La proposition de JERA est confrontée à des défis de calendrier. Elle prévoit l'achèvement complet du terminal GNL et de la centrale électrique d'ici 2030, mais les centrales au gaz naturel sont généralement des investissements massifs qui nécessitent des décennies d'exploitation pour être rentabilisés. L'avocat environnemental Isaac Moriwake a déclaré que l'approbation du projet par la commission des services publics pourrait prendre des années, et que les membres de la communauté ont le droit de faire appel devant la Cour suprême de l'État, une possibilité « presque certaine ».

L'expérience de Kauai offre une voie alternative. L'île est alimentée par la coopérative d'électricité de Kauai (Kauaʻi Island Utility Cooperative, KIUC). En construisant suffisamment de capacités solaires et de stockage par batteries, elle fonctionne souvent entièrement aux énergies renouvelables par temps ensoleillé, et ses dirigeants prévoient d'abandonner complètement les combustibles fossiles d'ici 2033. Les tarifs de l'électricité de l'île sont déjà les plus bas de l'État.

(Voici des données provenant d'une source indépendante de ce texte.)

(** * CarbonSequestration: the Earth Engine client and its dashboard

    A shallow embedding of [data_processor.py] and [app.py].

    The Python code never computes on pixels itself.  Every [ee] method call
    builds a node of a computation graph, and the graph is shipped to the
    remote service by [getInfo()] (or by a map-tile request).  The embedding
    follows that split:

    - the query builders of [CarbonSequestrationProcessor] are plain functions
      producing expression trees ([img_expr], [coll_expr], [computed]);
    - code that talks to the service or to the page runs in a small
      trace-and-exception monad [M], against an arbitrary scripted [world];
    - the service's reading of an expression is an executable evaluator over a
      catalogue of scenes, with per-pixel arithmetic idealised to exact
      rationals ([Q]);
    - Python's own float arithmetic, in the statistics view of [app.py],
      rounds every result to the nearest double ([binary64]). *)

From Stdlib Require Import List String Ascii Bool Arith ZArith QArith Lia.
From Stdlib Require Import Qround Qabs DecimalString Lqa.
From Stdlib Require Import Sorted Permutation.
Import ListNotations.

Set Warnings "-register-all".

Open Scope string_scope.
Open Scope list_scope.
Open Scope Z_scope.

Infix "+++" := String.append (right associativity, at level 60).

(** ** Plain data *)

(** [ee.Geometry.Rectangle([west, south, east, north])]. *)
Record geometry := Rectangle {
  west : Q; south : Q; east : Q; north : Q
}.

(** A [datetime.date] as the date picker returns it. *)
Record date := mkDate { year : nat; month : nat; day : nat }.

Definition two_digits (n : nat) : string :=
  String (ascii_of_nat (48 + (n / 10) mod 10))
    (String (ascii_of_nat (48 + n mod 10)) EmptyString).

(** [d.strftime('%Y-%m-%d')] *)
Definition strftime_Ymd (d : date) : string :=
  NilEmpty.string_of_uint (Nat.to_uint (year d)) +++ "-" +++
  two_digits (month d) +++ "-" +++ two_digits (day d).

(** ** The computation graph built by the [ee] client library *)

Inductive img_expr : Type :=
| IArg                                              (* the argument of a mapped function *)
| IConstant (c : Z)                                 (* a number promoted to an image *)
| ISelect (i : img_expr) (band : string)            (* image.select(band) *)
| ISubtract (a b : img_expr)                        (* a.subtract(b) *)
| IAdd (a b : img_expr)                             (* a.add(b) *)
| IDivide (a b : img_expr)                          (* a.divide(b) *)
| IMultiply (a b : img_expr)                        (* a.multiply(b) *)
| IRename (i : img_expr) (name : string)            (* image.rename(name) *)
| IAddBands (i extra : img_expr)                    (* image.addBands(extra) *)
| ICollMean (c : coll_expr)                         (* collection.mean() *)
| IListGet (c : coll_expr) (count : Z) (index : nat) (* ee.Image(c.toList(count).get(index)) *)
with coll_expr : Type :=
| CLoad (id : string)                               (* ee.ImageCollection(id) *)
| CFilterBounds (c : coll_expr) (g : geometry)      (* .filterBounds(g) *)
| CFilterDate (c : coll_expr) (start stop : string) (* .filterDate(start, stop) *)
| CSort (c : coll_expr) (property : string)         (* .sort(property) *)
| CMap (body : img_expr) (c : coll_expr)            (* .map(f), body = f applied to IArg *)
| CSelect (c : coll_expr) (band : string).          (* .select(band) *)

Inductive reducer := ReducerMean.                   (* ee.Reducer.mean() *)

(** Objects on which the code calls [getInfo()]. *)
Inductive computed : Type :=
| QSize (c : coll_expr)
    (* collection.size() *)
| QDateFormat (i : img_expr) (property : string) (pattern : string)
    (* ee.Date(image.get(property)).format(pattern) *)
| QReduceRegion (i : img_expr) (r : reducer) (g : geometry) (scale : Z) (maxPixels : Z)
    (* image.reduceRegion(reducer=, geometry=, scale=, maxPixels=) *)
| QArea (g : geometry).
    (* geometry.area() *)

(** ** Python values, exceptions and the outside world *)

(** What [getInfo()] hands back to Python. *)
Inductive pyval : Type :=
| PyNone
| PyInt (n : Z)
| PyFloat (q : Q)                 (* a finite double, by its value; zero is +0.0 *)
| PyStr (s : string)
| PyDict (d : list (string * pyval)).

Une analyse de l'économiste Michael Roberts indique qu'investir dans le solaire plutôt que dans le gaz naturel est la meilleure option pour réduire les coûts de l'électricité à Oahu. Bien que l'étude ait ensuite été retirée en raison de points de données hallucinés par un assistant IA, sa conclusion générale reste que « ne pas construire de nouvelles centrales à combustibles fossiles reste la voie la moins coûteuse pour Oahu ». La législature de l'État a adopté une résolution exigeant que la commission des services publics soumette d'ici la fin de l'année ses conclusions sur la réduction des coûts pour les résidents. Chris Lee a souligné qu'à moins que quelqu'un ne puisse garantir que le prix du carburant importé sera bien inférieur à celui des énergies renouvelables locales, ce calcul est impossible à faire.